Hamburg – Traurige Nachrichten: Der Hamburger Astrophysiker Reimar Lüst ist tot.

Reimar Lüst ist am 31.03.2020 im Alter von 97 Jahren gestorben. 
Reimar Lüst ist am 31.03.2020 im Alter von 97 Jahren gestorben.  © Tim Brakemeier/dpa

Der ehemalige Präsident der Max-Planck-Gesellschaft und frühere Generaldirektor der Europäischen Weltraumorganisation ESA ist am Dienstag im Alter von 97 Jahren gestorben, wie die Behörde für Wissenschaft, Forschung und Gleichstellung am Donnerstag mitteilte. 

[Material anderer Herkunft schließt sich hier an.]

Lemma terminal_board_is_stuck_witness :
  move_slide [[2;4;2;4];[4;2;4;2];[2;4;2;4];[4;2;4;2]] up
  = Some ([[2;4;2;4];[4;2;4;2];[2;4;2;4];[4;2;4;2]], 0).
Proof.
  apply (terminal_board_is_stuck
           [[2;4;2;4];[4;2;4;2];[2;4;2;4];[4;2;4;2]] up).
  - reflexivity.
  - vm_compute. reflexivity.
Defined.

Lemma nz_le v : (nz v ≤ 1)%nat.
Proof. unfold nz. case_decide; lia. Qed.

Lemma nz_one v : nz v = 1%nat ↔ v ≠ 0.
Proof. unfold nz. case_decide; naive_solver. Qed.

(** A row settled both from the left and from the right is all zero or
    all non-zero, and in the second case has no two equal neighbours. *)
Lemma settled_both a b c d :
  settled a b c d → settled d c b a →
  nz a = nz b ∧ nz b = nz c ∧ nz c = nz d
  ∧ (nz a = 1%nat → a ≠ b ∧ b ≠ c ∧ c ≠ d).
Proof.
  unfold settled, nz. intros (L1 & L2 & L3 & N1 & N2 & N3) (R1 & R2 & R3 & _).
  repeat case_decide; repeat split; try done; try tauto; intros _.
Qed.

Lemma turns_undo d g :
  is_grid g →
  Nat.iter (rotations d) turn (Nat.iter (3 * rotations d) turn g) = g.
Proof. intros H. grid_cells g H. by destruct d. Qed.

Lemma slide_board_fixed b d :
  is_grid b → slide_board b d = b →
  slid (Nat.iter (rotations d) turn b) = Nat.iter (rotations d) turn b.
Proof.
  intros Hb Hfix. unfold slide_board in Hfix. rewrite turn3_iter in Hfix.
  rewrite <- Hfix at 2.
  by rewrite turns_undo by by apply slid_grid, iter_turn_grid.
Qed.

(** The rows of a board of named cells that the slide leaves alone. *)
Ltac settled_rows H :=
  unfold slid in H; cbn [fmap list_fmap] in H;
  injection H as
    ?%slide_four_board ?%slide_four_board ?%slide_four_board
    ?%slide_four_board.

Lemma stuck_terminal b :
  is_grid b → (0 < nonzero_cells b)%nat →
  (∀ d, slide_board b d = b) → terminal b.
Proof.
  intros H Hsome Hstuck.
  pose proof (slide_board_fixed b left H (Hstuck left)) as Hl.
  pose proof (slide_board_fixed b right H (Hstuck right)) as Hr.
  pose proof (slide_board_fixed b up H (Hstuck up)) as Hu.
  pose proof (slide_board_fixed b down H (Hstuck down)) as Hd.
  clear Hstuck. revert Hsome Hl Hr Hu Hd.
  grid_cells b H. unfold rotations. eval_turns.
  intros Hsome Hl Hr Hu Hd.
  settled_rows Hl. settled_rows Hr. settled_rows Hu. settled_rows Hd.
  repeat match goal with
  | L : settled ?a ?b ?c ?d, R : settled ?d ?c ?b ?a |- _ =>
      pose proof (settled_both a b c d L R) as (? & ? & ? & ?); clear L R
  end.
  revert Hsome. count_cells. intros Hsome.
  repeat match goal with
  | F : nz _ = 1%nat → _ |- _ => revert F
  end.
  match goal with
  | |- (nz ?a = 1%nat → _) → _ =>
      assert (Hone : nz a = 1%nat) by (pose proof (nz_le a); lia)
  end.
  clear Hsome.
  repeat match goal with
  | |- (nz ?a = 1%nat → _) → _ =>
      let F := fresh in
      intros F; destruct F as (? & ? & ?); [congruence|]
  end.
  intros [|[|[|[|i]]]] [|[|[|[|j]]]] v [= <-];
    (split; [apply nz_one; congruence|]);
    split; intros w [= <-]; congruence.
Qed.

Lemma terminal_isGameOver b :
  is_grid b → (isGameOver b = Some true ↔ terminal b).
Proof.
  intros Hb. unfold isGameOver. rewrite gameOver_scan_true.
  symmetry. by apply terminal_cells.
Qed.

(** X4.  On a grid that holds at least one tile and for which
    [isGameOver] answers false, the slide phase of a move changes the
    board in at least one of the four directions: the game never shows a
    board on which the player is stuck without declaring it over. *)
Theorem live_board_has_move (b : Board)
    (Hb : is_grid b) (Htile : (0 < nonzero_cells b)%nat)
    (Hlive : isGameOver b = Some false) :
  ∃ d t delta, move_slide b d = Some (t, delta) ∧ t ≠ b.
Proof.
  assert (Hmoved : ∀ d, slide_board b d ≠ b →
            ∃ d t delta, move_slide b d = Some (t, delta) ∧ t ≠ b).
  { intros d Hd. exists d, (slide_board b d), (slide_gain b d).
    split; [by apply move_slide_grid | done]. }
  destruct (decide (slide_board b left = b)) as [Hl|?]; [|eauto].
  destruct (decide (slide_board b right = b)) as [Hr|?]; [|eauto].
  destruct (decide (slide_board b up = b)) as [Hu|?]; [|eauto].
  destruct (decide (slide_board b down = b)) as [Hd|?]; [|eauto].
  assert (Hstuck : ∀ d, slide_board b d = b) by by intros [].
  apply (stuck_terminal b Hb Htile) in Hstuck.
  apply terminal_isGameOver in Hstuck; [congruence|done].
Qed.

Lemma live_board_has_move_witness :
  ∃ d t delta,
    move_slide [[2;4;2;4];[4;2;4;2];[2;4;2;4];[4;2;4;4]] d = Some (t, delta)
    ∧ t ≠ [[2;4;2;4];[4;2;4;2];[2;4;2;4];[4;2;4;4]].
Proof.
  apply (live_board_has_move [[2;4;2;4];[4;2;4;2];[2;4;2;4];[4;2;4;4]]).
  - reflexivity.
  - vm_compute. lia.
  - vm_compute. reflexivity.
Defined.

(** ** The game-over flag along a session *)

Lemma free_cell_not_terminal b :
  is_grid b → (nonzero_cells b < 16)%nat → ¬ terminal b.
Proof.
  intros Hb Hfree Hterm.
  pose proof (free_cells_length b Hb) as Hlen.
  destruct (free_cells b) as [|[x y] cells] eqn:Hcells;
    [simpl in Hlen; lia|].
  destruct (free_cells_zero b x y) as (row & Hrow & Hy).
  { rewrite Hcells. apply list_elem_of_here. }
  destruct (Hterm x y 0) as [Hnz _]; [|done].
  unfold cell. by rewrite Hrow.
Qed.

(** The flag is set exactly on terminal boards. *)
Definition flag_tracks (s : State) : Prop :=
  gameOver s = true ↔ terminal (board s).

Lemma move_flag s d u1 u2 :
  is_grid (board s) → unit_draw u1 → flag_tracks s →
  ∃ s', move s d u1 u2 = Some s'
        ∧ is_grid (board s') ∧ flag_tracks s'.
Proof.
  intros Hb Hu Hflag.
  destruct (gameOver s) eqn:Hover.
  { exists s. unfold move. by rewrite Hover. }
  destruct (decide (slide_board (board s) d = board s)) as [Hsame|Hne].
  - exists s. unfold move, boardChanged.
    rewrite Hover, move_slide_grid by done. simpl.
    by rewrite bool_decide_eq_false_2 by (intros H; by apply H).
  - destruct (move_changed s d u1 u2 Hb Hover Hu Hne)
      as (x & y & row & over & Hrow & Hy & Hcheck & ->).
    eexists. split; [done|]. simpl.
    assert (Hgrid : is_grid (<[x := <[y := tile_value u2]> row]>
                               (slide_board (board s) d)))
      by (apply is_grid_insert; [by apply slide_board_grid|done]).
    split; [done|]. unfold flag_tracks. simpl.
    rewrite <- (terminal_isGameOver _ Hgrid), Hcheck. naive_solver.
Qed.

Lemma play_flag s moves :
  is_grid (board s) → fair moves → flag_tracks s →
  ∃ s', play s moves = Some s'
        ∧ is_grid (board s') ∧ flag_tracks s'.
Proof.
  intros Hb Hfair. revert s Hb.
  induction Hfair as [|[[d u1] u2] moves Hu _ IH]; intros s Hb Hflag.
  - by exists s.
  - destruct (move_flag s d u1 u2 Hb Hu Hflag) as (s1 & Hmove & Hb1 & Hf1).
    destruct (IH s1 Hb1 Hf1) as (s2 & Hplay & Hb2 & Hf2).
    exists s2. simpl. rewrite Hmove. simpl. done.
Qed.

Lemma play_over s moves : gameOver s = true → play s moves = Some s.
Proof.
  intros Hover. induction moves as [|[[d u1] u2] moves IH]; [done|].
  simpl. unfold move. rewrite Hover. simpl. exact IH.
Qed.

Lemma initGame_two_tiles u1 u2 u3 u4 :
  unit_draw u1 → unit_draw u3 →
  ∃ s, initGame u1 u2 u3 u4 = Some s
       ∧ is_grid (board s)
       ∧ nonzero_cells (board s) = 2%nat
       ∧ Forall (Forall (λ v, v = 0 ∨ v = 2 ∨ v = 4)) (board s)
       ∧ score s = 0 ∧ gameOver s = false.
Proof.
  intros Hu1 Hu3. unfold initGame.
  assert (Hv : ∀ u, tile_value u ≠ 0)
    by (intros u; destruct (tile_value_cases u) as [-> | ->]; done).
  destruct (addRandomTile_spawn createEmptyBoard u1 u2)
    as (x & y & row & Hrow & Hy & Hadd); [done|done|vm_compute; lia|].
  rewrite Hadd. cbn [mbind option_bind].
  set (b1 := <[x := <[y := tile_value u2]> row]> createEmptyBoard).
  assert (Hb1 : is_grid b1) by by apply is_grid_insert.
  assert (Hn1 : nonzero_cells b1 = 1%nat).
  { unfold b1. rewrite (nonzero_cells_insert _ _ row); [done|done|].
    by apply nonzeros_insert. }
  assert (Ht1 : Forall (Forall (λ v, v = 0 ∨ v = 2 ∨ v = 4)) b1).
  { apply Forall_insert; [by repeat constructor|].
    apply Forall_insert;
      [|destruct (tile_value_cases u2) as [-> | ->]; auto].
    apply (Forall_lookup_1 _ createEmptyBoard x); [|done].
    by repeat constructor. }
  destruct (addRandomTile_spawn b1 u3 u4)
    as (x' & y' & row' & Hrow' & Hy' & Hadd'); [done|done|lia|].
  rewrite Hadd'. cbn [mbind option_bind].
  eexists. split; [done|]. simpl.
  split; [by apply is_grid_insert|].
  split.
  { rewrite (nonzero_cells_insert _ _ row'); [lia|done|].
    by apply nonzeros_insert. }
  split; [|done].
  apply Forall_insert; [done|].
  apply Forall_insert;
    [|destruct (tile_value_cases u4) as [-> | ->]; auto].
  by apply (Forall_lookup_1 _ b1 x').
Qed.

(** X5.  [initGame] with unit draws returns a grid holding exactly two
    non-zero cells, every cell being 0, 2 or 4, with score 0 and the
    game-over flag cleared. *)
Theorem initGame_seeds_two_tiles (u1 u2 u3 u4 : Q)
    (Hu1 : unit_draw u1) (Hu3 : unit_draw u3) :
  ∃ s, initGame u1 u2 u3 u4 = Some s
       ∧ is_grid (board s)
       ∧ nonzero_cells (board s) = 2%nat
       ∧ Forall (Forall (λ v, v = 0 ∨ v = 2 ∨ v = 4)) (board s)
       ∧ score s = 0 ∧ gameOver s = false.
Proof. by apply initGame_two_tiles. Qed.

Lemma initGame_seeds_two_tiles_witness :
  ∃ s, initGame (1 # 2) (1 # 2) (1 # 4) (19 # 20) = Some s
       ∧ is_grid (board s)
       ∧ nonzero_cells (board s) = 2%nat
       ∧ Forall (Forall (λ v, v = 0 ∨ v = 2 ∨ v = 4)) (board s)
       ∧ score s = 0 ∧ gameOver s = false.
Proof.
  apply (initGame_seeds_two_tiles (1 # 2) (1 # 2) (1 # 4) (19 # 20));
    split; vm_compute; congruence.
Defined.

(** X6.  Along every session started by [initGame] with unit draws, the
    game-over flag is set exactly when the board is terminal, and once it
    is set every further move returns the state unchanged. *)
Theorem gameOver_flag_tracks_terminal (u1 u2 u3 u4 : Q)
    (moves : list (direction * Q * Q))
    (Hu1 : unit_draw u1) (Hu3 : unit_draw u3) (Hfair : fair moves) :
  ∃ s0 s, initGame u1 u2 u3 u4 = Some s0
          ∧ play s0 moves = Some s
          ∧ (gameOver s = true ↔ terminal (board s))
          ∧ (gameOver s = true → ∀ more, play s more = Some s).
Proof.
  destruct (initGame_two_tiles u1 u2 u3 u4 Hu1 Hu3)
    as (s0 & Hinit & Hb0 & Hn0 & _ & _ & Hover0).
  assert (Hflag0 : flag_tracks s0).
  { unfold flag_tracks. rewrite Hover0. split; [done|].
    intros Hterm. destruct (free_cell_not_terminal (board s0)); [done|lia|done]. }
  destruct (play_flag s0 moves Hb0 Hfair Hflag0) as (s & Hplay & _ & Hflag).
  exists s0, s.
  split; [done|]. split; [done|]. split; [exact Hflag|].
  intros Hover more. by apply play_over.
Qed.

Zuletzt war Lüst als emeritierter Professor an der Universität Hamburg sowie als Mitglied der Akademie der Wissenschaften in Hamburg tätig. 

Auch am Max-Planck-Institut für Meteorologie, an dessen Gründung er 1974 maßgeblich beteiligt war, zeigte sich Lüst den Angaben zufolge bis zuletzt aktiv.

Zeitlebens habe sich Lüst für die Forschung, für die Förderung wissenschaftlicher Institute und für die Freiheit der Wissenschaft eingesetzt, hieß es weiter. Für seine Verdienste erhielt er zahlreiche Auszeichnungen. 

Wissenschaftssenatorin Katharina Fegebank (Grüne) sagte: "Reimar Lüst war eine beeindruckende Persönlichkeit: ein brillanter Astrophysiker und kongenialer Wissenschaftsmanager. In seinen Ämtern prägte er die hamburgische Wissenschaftslandschaft entscheidend mit."